Abstract
Purpose: :
To analyze the demographic distribution of uveitis, scleritis and episcleritis in children under the age of 16, clinical and anatomic diagnosis, systemic associations and the most frequent complications
Methods: :
The clinical records from May 2001 to May 2005 of children under the age of 16 referred to the uveitis clinic at our institution were reviewed retrospectively.
Results: :
: A total of 257 pediatric patients were identified, 44% were female and 56% were male. The mean age was 9.6 years (SD 4.5).
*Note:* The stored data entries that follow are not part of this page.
(* ===== verification/Config.v ===== *)
(** * Configuration (utils/src/utils/config, cpu/src/config_loader)

    A configuration file is read by so-commons, so the values of its keys
    are parameters; the records and the way the modules interpret the values
    are the program's. *)
From S2P Require Import Prelude Enums.
From Stdlib Require Import SpecFloat.

(** ** t_configs.h *)
Record t_kernel_config := {
  memory_ip : string; memory_port : string;
  short_planification_algorithm : Algorithm.PLANIFICATION_ALGORITHM;
  long_planification_algorithm : Algorithm.PLANIFICATION_ALGORITHM;
  cfg_preemption_enabled : bool;
  sleep_time : Z;
  alpha : spec_float;
  kernel_log_level : Z;
  cpu_dispatch_port : string; cpu_interrupt_port : string; io_port : string;
  cpu_quantity : Z;
  default_estimated_cpu_burst_ms : Z }.

Record t_memoria_config := {
  PUERTO_ESCUCHA : string;
  TAM_MEMORIA : Z;
  TAM_PAGINA : Z;
  ENTRADAS_POR_TABLA : Z;
  CANTIDAD_NIVELES : Z;
  RETARDO_MEMORIA : Z;
  RETARDO_SWAP : Z;
  PATH_SWAPFILE : string;
  PATH_INSTRUCCIONES : string;
  MEMORIA_LOG_LEVEL : Z;
  DUMP_PATH : option string }.

Record t_cpu_config := {
  IP_MEMORIA : string; PUERTO_MEMORIA : string; CPU_IP_KERNEL : string;
  PUERTO_KERNEL_DISPATCH : string; PUERTO_KERNEL_INTERRUPT : string;
  ENTRADAS_TLB : Z; REEMPLAZO_TLB : string;
  ENTRADAS_CACHE : Z; REEMPLAZO_CACHE : string; RETARDO_CACHE : Z;
  CPU_LOG_LEVEL : Z }.

Record t_io_config := { IO_IP_KERNEL : string; PUERTO_KERNEL : string; IO_LOG_LEVEL : Z }.

(** ** config_loader.h *)
Inductive TLBReplacementAlgorithm := TLB_ALGO_FIFO | TLB_ALGO_LRU.
Inductive CacheReplacementAlgorithm := CACHE_ALGO_CLOCK | CACHE_ALGO_CLOCK_M.

#[export] Instance TLBReplacementAlgorithm_eq_dec : EqDecision TLBReplacementAlgorithm.
Proof. solve_decision. Defined.
#[export] Instance CacheReplacementAlgorithm_eq_dec : EqDecision CacheReplacementAlgorithm.
Proof. solve_decision. Defined.

Record MMUConfig := { mmu_page_size : Z; page_table_levels : Z; entries_per_table : Z }.
Record TLBConfig := { tlb_entry_count : Z; tlb_replacement_algo : TLBReplacementAlgorithm }.
Record CacheConfig := {
  cache_entry_count : Z; cache_replacement_algo : CacheReplacementAlgorithm; retardo_cache : Z }.

Section Loaders.
(** The so-commons readers of an opened configuration file. *)
Context {t_config : Type}.
Context (config_get_string_value : t_config → string → string).
Context (config_get_int_value : t_config → string → Z).
Context (config_get_double_value : t_config → string → spec_float).
Context (log_level_from_string : string → Z).
Local Open Scope string_scope.

(** An unknown log level ends the program. *)
Definition init_kernel_config (config : t_config) : res t_kernel_config :=
  let log_level := log_level_from_string (config_get_string_value config "LOG_LEVEL") in
  if decide (log_level = -1)%Z then Crash Exit
  else Ok {|
    short_planification_algorithm := Algorithm.planification_algorithm_from_string
      (config_get_string_value config "SHORT_PLANIFICATION_ALGORITHM");
    long_planification_algorithm := Algorithm.planification_algorithm_from_string
      (config_get_string_value config "LONG_PLANIFICATION_ALGORITHM");
    cfg_preemption_enabled := bool_decide (config_get_int_value config "PREEMPTION" ≠ 0)%Z;
    kernel_log_level := log_level;
    memory_ip := config_get_string_value config "MEMORY_IP";
    memory_port := config_get_string_value config "MEMORY_PORT";
    sleep_time := config_get_int_value config "SLEEP_TIME";
    alpha := config_get_double_value config "ALPHA";
    cpu_dispatch_port := config_get_string_value config "CPU_DISPATCH_PORT";
    cpu_interrupt_port := config_get_string_value config "CPU_INTERRUPT_PORT";
    io_port := config_get_string_value config "IO_PORT";
    cpu_quantity := config_get_int_value config "CPU_QUANTITY";
    default_estimated_cpu_burst_ms := u64 (config_get_int_value config "ESTIMACION_INICIAL") |}.

Definition init_memoria_config (config : t_config) : t_memoria_config := {|
  PUERTO_ESCUCHA := config_get_string_value config "PUERTO_ESCUCHA";
  TAM_MEMORIA := config_get_int_value config "TAM_MEMORIA";
  TAM_PAGINA := config_get_int_value config "TAM_PAGINA";
  ENTRADAS_POR_TABLA := config_get_int_value config "ENTRADAS_POR_TABLA";
  CANTIDAD_NIVELES := config_get_int_value config "CANTIDAD_NIVELES";
  RETARDO_MEMORIA := config_get_int_value config "RETARDO_MEMORIA";
  RETARDO_SWAP := config_get_int_value config "RETARDO_SWAP";
  PATH_SWAPFILE := config_get_string_value config "PATH_SWAPFILE";
  MEMORIA_LOG_LEVEL := log_level_from_string (config_get_string_value config "LOG_LEVEL");
  DUMP_PATH := Some (config_get_string_value config "DUMP_PATH");
  PATH_INSTRUCCIONES := config_get_string_value config "PATH_INSTRUCCIONES" |}.

Definition init_cpu_config (config : t_config) : t_cpu_config := {|
  IP_MEMORIA := config_get_string_value config "IP_MEMORIA";
  PUERTO_MEMORIA := config_get_string_value config "PUERTO_MEMORIA";
  CPU_IP_KERNEL := config_get_string_value config "IP_KERNEL";
  PUERTO_KERNEL_DISPATCH := config_get_string_value config "PUERTO_KERNEL_DISPATCH";
  PUERTO_KERNEL_INTERRUPT := config_get_string_value config "PUERTO_KERNEL_INTERRUPT";
  ENTRADAS_TLB := config_get_int_value config "ENTRADAS_TLB";
  REEMPLAZO_TLB := config_get_string_value config "REEMPLAZO_TLB";
  ENTRADAS_CACHE := config_get_int_value config "ENTRADAS_CACHE";
  REEMPLAZO_CACHE := config_get_string_value config "REEMPLAZO_CACHE";
  RETARDO_CACHE := config_get_int_value config "RETARDO_CACHE";
  CPU_LOG_LEVEL := log_level_from_string (config_get_string_value config "LOG_LEVEL") |}.

Definition init_io_config (config : t_config) : t_io_config := {|
  IO_IP_KERNEL := config_get_string_value config "IP_KERNEL";
  PUERTO_KERNEL := config_get_string_value config "PUERTO_KERNEL";
  IO_LOG_LEVEL := log_level_from_string (config_get_string_value config "LOG_LEVEL") |}.

Definition load_mmu_config (config : t_config) : MMUConfig := {|
  mmu_page_size := config_get_int_value config "TAM_PAGINA";
  page_table_levels := config_get_int_value config "CANTIDAD_NIVELES";
  entries_per_table := config_get_int_value config "ENTRADAS_POR_TABLA" |}.

Definition load_tlb_config (config : t_config) : res TLBConfig :=
  let algo_str := config_get_string_value config "REEMPLAZO_TLB" in
  let n := config_get_int_value config "ENTRADAS_TLB" in
  if decide (algo_str = "FIFO") then
    Ok {| tlb_entry_count := n; tlb_replacement_algo := TLB_ALGO_FIFO |}
  else if decide (algo_str = "LRU") then
    Ok {| tlb_entry_count := n; tlb_replacement_algo := TLB_ALGO_LRU |}
  else Crash Exit.

Definition load_cache_config (config : t_config) : res CacheConfig :=
  let algo_str := config_get_string_value config "REEMPLAZO_CACHE" in
  let n := config_get_int_value config "ENTRADAS_CACHE" in
  let delay := config_get_int_value config "RETARDO_CACHE" in
  if decide (algo_str = "CLOCK") then
    Ok {| cache_entry_count := n; cache_replacement_algo := CACHE_ALGO_CLOCK; retardo_cache := delay |}
  else if decide (algo_str = "CLOCK-M") then
    Ok {| cache_entry_count := n; cache_replacement_algo := CACHE_ALGO_CLOCK_M; retardo_cache := delay |}
  else Crash Exit.
End Loaders.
Anterior uveitis was reported in 16% of the cases, intermediate in 51%, panuveitis in 5% and posterior uveitis in 26%. Scleritis was found in 0.7% and epiescleritis in 1.5% of the cases. The cause of the uveitis was infectious in 32% and non infectious in 68%. The mean follow up was 12 months. The most frequent diagnosis was idiophatic pars planitis in 51% followed by toxoplasmosis 18%, idiopathic anterior uveitis in 9% and toxocariasis in 7.2%. In the case of pars planitis the mean age was 9.3 years (SD 3.82) and males were more affected than females. Glaucoma, cataract, maculopathy and band keratopathy were more frequent among the group with pars planitis. Complications were present in more than 50% of the patients. The systemic associations found were Juvenile Rheumatoid arthritis, Voght Koyanagi Harada and HLA B27 associated diseases
Conclusions: :
These results differ from the ones published by other authors in the USA and Europe. The most common cause of uveitis in our study is intermediate uveitis in the form of idiophatic pars planitis followed by posterior uveitis. Toxoplasmosis and toxocariasis in México still remain a major cause of posterior uveitis in the pediatric population .Uveitis in children still represents a challenge in diagnosis and treatment; despite the lower incidence or uveitis in children vs adults the complications are frequent and represent an important cause of ocular morbidity in the pediatric population.